# Energy-Efficient Adiabatic Circuits Using Transistor-Level Monolithic 3D Integration

Ivan Miketic and Emre Salman
Department of Electrical and Computer Engineering
Stony Brook University (SUNY), Stony Brook, New York 11794
E-mail: [ivan.miketic, emre.salman]@stonybrook.edu

Abstract—Charge-recycling adiabatic circuits are recently receiving increased attention due to both high energy-efficiency and higher resistance against side-channel attacks. These characteristics make adiabatic circuits a promising technique for Internetof-things based applications. One of the important limitations of adiabatic logic is the higher intra-cell interconnect capacitance due to differential outputs and cross-coupled pMOS transistors. Since energy consumption has quadratic dependence on capacitance in adiabatic circuits (unlike conventional static CMOS where dependence is linear), higher interconnect capacitance significantly degrades the overall power savings that can be achieved by adiabatic logic, particularly in nanoscale technologies. In this paper, monolithic 3D integrated adiabatic circuits are introduced where transistor-level monolithic 3D technology is used to implement adiabatic gates. A 45 nm two-tier Mono3D PDK is used to demonstrate the proposed approach. Monolithic inter-tier vias are leveraged to significantly reduce parasitic interconnect capacitance, achieving up to 47% reduction in power-delay product as compared to 2D adiabatic circuits in a 45 nm technology node.

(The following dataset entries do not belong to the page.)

(** ** ExecuteOnDemand: what is checked first *)
Definition outdated (fresh g : Group) : bool :=
  negb (Revision fresh =? Revision g)%Z || negb (Enabled (GroupPolicy fresh)) || negb (HoldReason fresh =? "")%string
  || negb (PausedReason fresh =? "")%string || negb (GroupPhase fresh =? GroupPhase g)%string.
Definition misplaced (action : Action) (g : Group) (s : Compose.OnDemandSnapshot) : bool :=
  (action =? Sleep)%string && (negb (Compose.SRunning s) || negb (GroupPhase g =? Running)%string)
  || (action =? WakeUp)%string && (Compose.SRunning s || negb (GroupPhase g =? Sleeping)%string).
(** Nothing was sent or received since the group was observed. *)
Definition stillQuiet (g : Group) (observed latest : Sample) : bool :=
  bool_decide (size (SampleCounters latest) = length (Members (GroupPolicy g)))
  && bool_decide (SampleCounters latest = SampleCounters observed) && (SampleEpoch latest =? SampleEpoch observed)%string.
Definition confirmQuiet (g : Group) (observed : Sample) : IO unit :=
  t ← now;
  t2 ← now;
  _ ← guard_not (IsZero (ObservedAt observed) || (10 * Second <? Sub t (ObservedAt observed))%Z
                 || After (ObservedAt observed) t2) OnDemand_ErrConflict;
  latest ← ObserveOnDemand g;
  guard_not (negb (stillQuiet g observed latest)) OnDemand_ErrConflict.
Definition transitionTimeout (g : Group) : duration :=
  let p := GroupPolicy g in
  wrap64 (wrap64 (StartupSeconds p + wrap64 (StopGraceSeconds p * Z.of_nat (length (Members p))) + 30) * Second).
Definition alertKey (g : Group) : Alert.Key := Alert.mkKey (GroupStackID g) "on-demand" ("group:" +:+ GroupID g).
Definition transitionRequest (g : Group) (action : Action) (target : Stack) (values : gmap string string) (id : string)
    : Operations.OperationRequest :=
  Operations.mkOperationRequest [] (transitionTimeout g) ("op_" +:+ id) ("on-demand-" +:+ action) "stack" (GroupStackID g) "" ""
    (map_to_list values).*2 false [alertKey g] "automatic" (DirectoryName target).
Definition prepare (g : Group) (action : Action) (observed : Sample) : IO (Operations.OperationRequest * Compose.OnDemandSnapshot) :=
  fresh ← zoom (OnDemandStore.GetGroup (GroupStackID g) (GroupID g));
  _ ← guard_not (outdated fresh g) OnDemand_ErrConflict;
  s ← snapshot fresh true;
  _ ← lift (verifiedDemandEvidence s (GroupEvidence g));
  _ ← guard_not (misplaced action g s) OnDemand_ErrConflict;
  _ ← (if (action =? Sleep)%string then confirmQuiet g observed else mret tt);
  target ← zoom (OperationStore.ByID (GroupStackID g));
  values ← zoom (OperationStore.Environment (GroupStackID g));
  id ← rand_text;
  mret (transitionRequest g action target values id, s).

(** ** ExecuteOnDemand: the work of the operation *)
Definition unverified : string := "Transition could not be verified. Review containers and resume explicitly.".
Definition mutate (g : Group) (action : Action) (s : Compose.OnDemandSnapshot) : IO unit :=
  if (action =? WakeUp)%string then
    _ ← part (Controller.Release g);
    part (StartOnDemand s (wrap64 (StartupSeconds (GroupPolicy g) * Second)))
  else
    _ ← part (StopOnDemand s (StopGraceSeconds (GroupPolicy g)));
    part (Controller.Reserve g).
Definition completionOf (g : Group) (action : Action) (r : result unit) : OnDemandCompletion :=
  match r with
  | Ok _ => mkOnDemandCompletion (GroupID g) (if (action =? WakeUp)%string then Running else Sleeping) ""
  | Err _ => mkOnDemandCompletion (GroupID g) Unknown unverified
  end.
Definition errorOf {A} (r : result A) : option error := match r with Ok _ => None | Err e => Some e end.
Definition transition (ctx : nat → option error) (g : Group) (action : Action) (s : Compose.OnDemandSnapshot) (id : string)
    : IO Result :=
  c ← attempt (checkContext ctx);
  match c with
  | Err e => mret (mkResult None None "" (Some e) [])
  | Ok _ =>
    b ← attempt (zoom (OnDemandStore.BeginTransition g action id));
    match b with
    | Err e => mret (mkResult None None "" (Some e) [])
    | Ok _ =>
      m ← attempt (mutate g action s);
      _ ← (if is_ok m then mret (Ok tt) else attempt (part (Controller.Release g)));
      mret (mkResult (Some (completionOf g action m)) None "" (errorOf m) [])
    end
  end.
End service.

(** ** The service *)
Section operations.
Context `{W : World} `{R : OnDemandRuntime} (root : string) (stateful : bool).
(** The operation service's fields. *)
Context (Error : error → string) (publisher : option bool) (maxOutput : Z).
Notation IO := (M Env).

(** *** ExecuteOnDemand *)
Definition failedOperation : error := ErrText "on-demand operation failed; review operation history".
Definition run (ctx : nat → option error) (g : Group) (action : Action) (request : Operations.OperationRequest)
    (s : Compose.OnDemandSnapshot) (o : Operation) (gr : Coordinator.Grant) : IO unit :=
  answer ← Tracked.carryOut Error publisher maxOutput request
             (Tracked.asWork (transition ctx g action s (Operations.RequestID request))) o gr;
  match answer with
  | Some (Ok completed) => guard_not (negb (Status completed =? OperationSucceeded)%string) failedOperation
  | Some (Err x) => _ ← attempt (part (Controller.Release g)); fail x
  | None => mret tt                     (* it waits on; not reached, see [Tracked.carried_out] *)
  end.
(** Until the operation is accepted, an error gives the lock back; afterwards
    the operation does. *)
Definition ExecuteOnDemand (ctx : nat → option error) (g : Group) (action : Action) (observed : Sample) : IO unit :=
  _ ← checkContext ctx;
  _ ← guard_not (negb (action =? WakeUp)%string && negb (action =? Sleep)%string) OnDemand_ErrInvalid;
  gr ← Tracked.admitted false (GroupStackID g);
  '(request, s) ← Tracked.held gr (prepare root stateful g action observed);
  o ← Tracked.held gr (Tracked.startTracked publisher request);
  run ctx g action request s o gr.

(** *** SaveGroup and its siblings *)
Definition proposed (id groupID : string) (p : OnDemandPolicy.Policy) : Group :=
  mkGroup groupID id p 0 "" "" "" (mkEvidence "" [] []).
Definition save (id groupID : string) (update : PolicyUpdate) (evidence : Evidence) (phase : Phase) : IO Group :=
  saved ← zoom (OnDemandStore.SaveGroup id groupID update evidence phase);
  _ ← ports Controller.Notify;
  mret saved.
Definition disables (groupID : string) (update : PolicyUpdate) (previous : Group) : bool :=
  negb (Enabled (UpdatePolicy update)) && bool_decide (Members (UpdatePolicy update) = Members (GroupPolicy previous)).
Definition disable (id groupID : string) (update : PolicyUpdate) (previous : Group) : IO Group :=
  saved ← zoom (OnDemandStore.SaveGroup id groupID update (GroupEvidence previous)
                  (if (GroupPhase previous =? Unknown)%string then Running else GroupPhase previous));
  _ ← ports (Controller.SuspendGroup groupID);
  mret saved.
Definition SaveGroup (id groupID : string) (update : PolicyUpdate) : IO Group :=
  _ ← lift (ValidatePolicy (UpdatePolicy update));
  Locking.locked false id (
    if (groupID =? "")%string then
      s ← snapshot root stateful (proposed id groupID (UpdatePolicy update)) true;
      _ ← guard_not (negb (Compose.SRunning s)) OnDemand_ErrUnavailable;
      save id groupID update (demandEvidence s) (demandPhase s)
    else
      previous ← zoom (OnDemandStore.GetGroup id groupID);
      _ ← guard_not (negb (Revision previous =? ExpectedRevision update)%Z) OnDemand_ErrConflict;
      if disables groupID update previous then disable id groupID update previous
      else
        s ← snapshot root stateful (proposed id groupID (UpdatePolicy update)) true;
        evidence ← lift (if Compose.SRunning s then Ok (demandEvidence s) else verifiedDemandEvidence s (GroupEvidence previous));
        save id groupID update evidence (demandPhase s)).
Definition DeleteGroup (id groupID : string) (revision : Z) : IO unit :=
  Locking.locked false id (
    _ ← zoom (OnDemandStore.DeleteGroup id groupID revision);
    ports (Controller.SuspendGroup groupID)).
Definition heldReason : string := "Manually held. Resume explicitly to enable automatic wake and sleep.".
Definition HoldGroup (id groupID : string) (revision : Z) : IO unit :=
  Locking.locked false id (
    _ ← zoom (OnDemandStore.HoldGroup id groupID revision heldReason);
    ports (Controller.SuspendGroup groupID)).
Definition ResumeGroup (id groupID : string) (revision : Z) : IO Group :=
  Locking.locked false id (
    g ← zoom (OnDemandStore.GetGroup id groupID);
    _ ← guard_not (negb (Revision g =? revision)%Z) OnDemand_ErrConflict;
    s ← snapshot root stateful g true;
    evidence ← lift (if Compose.SRunning s then Ok (demandEvidence s) else verifiedDemandEvidence s (GroupEvidence g));
    saved ← zoom (OnDemandStore.ResumeGroup id groupID revision evidence (demandPhase s));
    _ ← ports Controller.Notify;
    mret saved).
(** Every group with what is observed of it. *)
Definition ListGroups (id : string) : IO (list (Group * string)) :=
  _ ← zoom (OperationStore.ByID id);
  groups ← zoom (OnDemandStore.ListGroups id);
  c ← part ((λ c n, (Ok c, (c, n))) : M Controller.Controller Controller.Controller);
  mret ((λ g, (g, Controller.ObservationReason c g)) <$> groups).
(** What [Run] does before the controller runs. *)
Definition recover : IO unit := zoom OnDemandStore.RecoverInterrupted.
End operations.

(** A manual operation on a stack suspends the groups that it has held; it is
    part of the operation's work. *)
Section holds.
Context `{W : World} {E : Type} `{!Lens E DB} `{!Lens E Controller.Controller}.
Fixpoint suspendHeld (l : list Group) : M E unit :=
  match l with
  | [] => mret tt
  | g :: rest =>
    _ ← (if negb (HoldReason g =? "")%string || negb (PausedReason g =? "")%string || negb (Enabled (GroupPolicy g))
         then zoom ((λ c n, (Ok tt, (Controller.SuspendGroup (GroupID g) c, n))) : M Controller.Controller unit) else mret tt);
    suspendHeld rest
  end.
(** [present]: the control plane has an on-demand service. *)
Definition releaseOnDemandHolds (present : bool) (scopeType scopeID : string) : M E unit :=
  if negb present || negb (scopeType =? "stack")%string then mret tt
  else groups ← zoom (OnDemandStore.ListGroups scopeID); suspendHeld groups.
End holds.
End OnDemandService.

Index Terms—Adiabatic circuits, monolithic 3D ICs, low power, parasitic capacitance.

#### I. INTRODUCTION

There is a growing interest on monolithic 3D integrated circuits (ICs) due to unprecedented device density achieved by tiny vertical interconnects referred to as monolithic intertier vias (MIVs) [1]. Unlike through silicon via (TSV) based 3D integration where multiple wafers are stacked, monolithic 3D ICs are fabricated via a sequential process where multiple silicon tiers are fabricated on a single substrate. There has been significant recent progress in the fabrication of two-tier monolithic 3D ICs by ensuring a relatively low processing temperature for the second tier [2], [3]. Integration of emerging devices such as carbon nanotube based field-effect transistors (CNFETs) has also been explored since CNFETs are more tolerant to higher processing temperatures [4]. Even though run-time thermal integrity is a primary concern for high density 3D systems, it was demonstrated that monolithic 3D ICs are more effective in dissipating heat as compared to TSV based die stacking due to much shorter vertical distance to heat sink [5]. Furthermore, monolithic 3D ICs do not suffer from TSV-related reliability issues such as keep-out zone and TSV-to-device noise coupling [6], [7].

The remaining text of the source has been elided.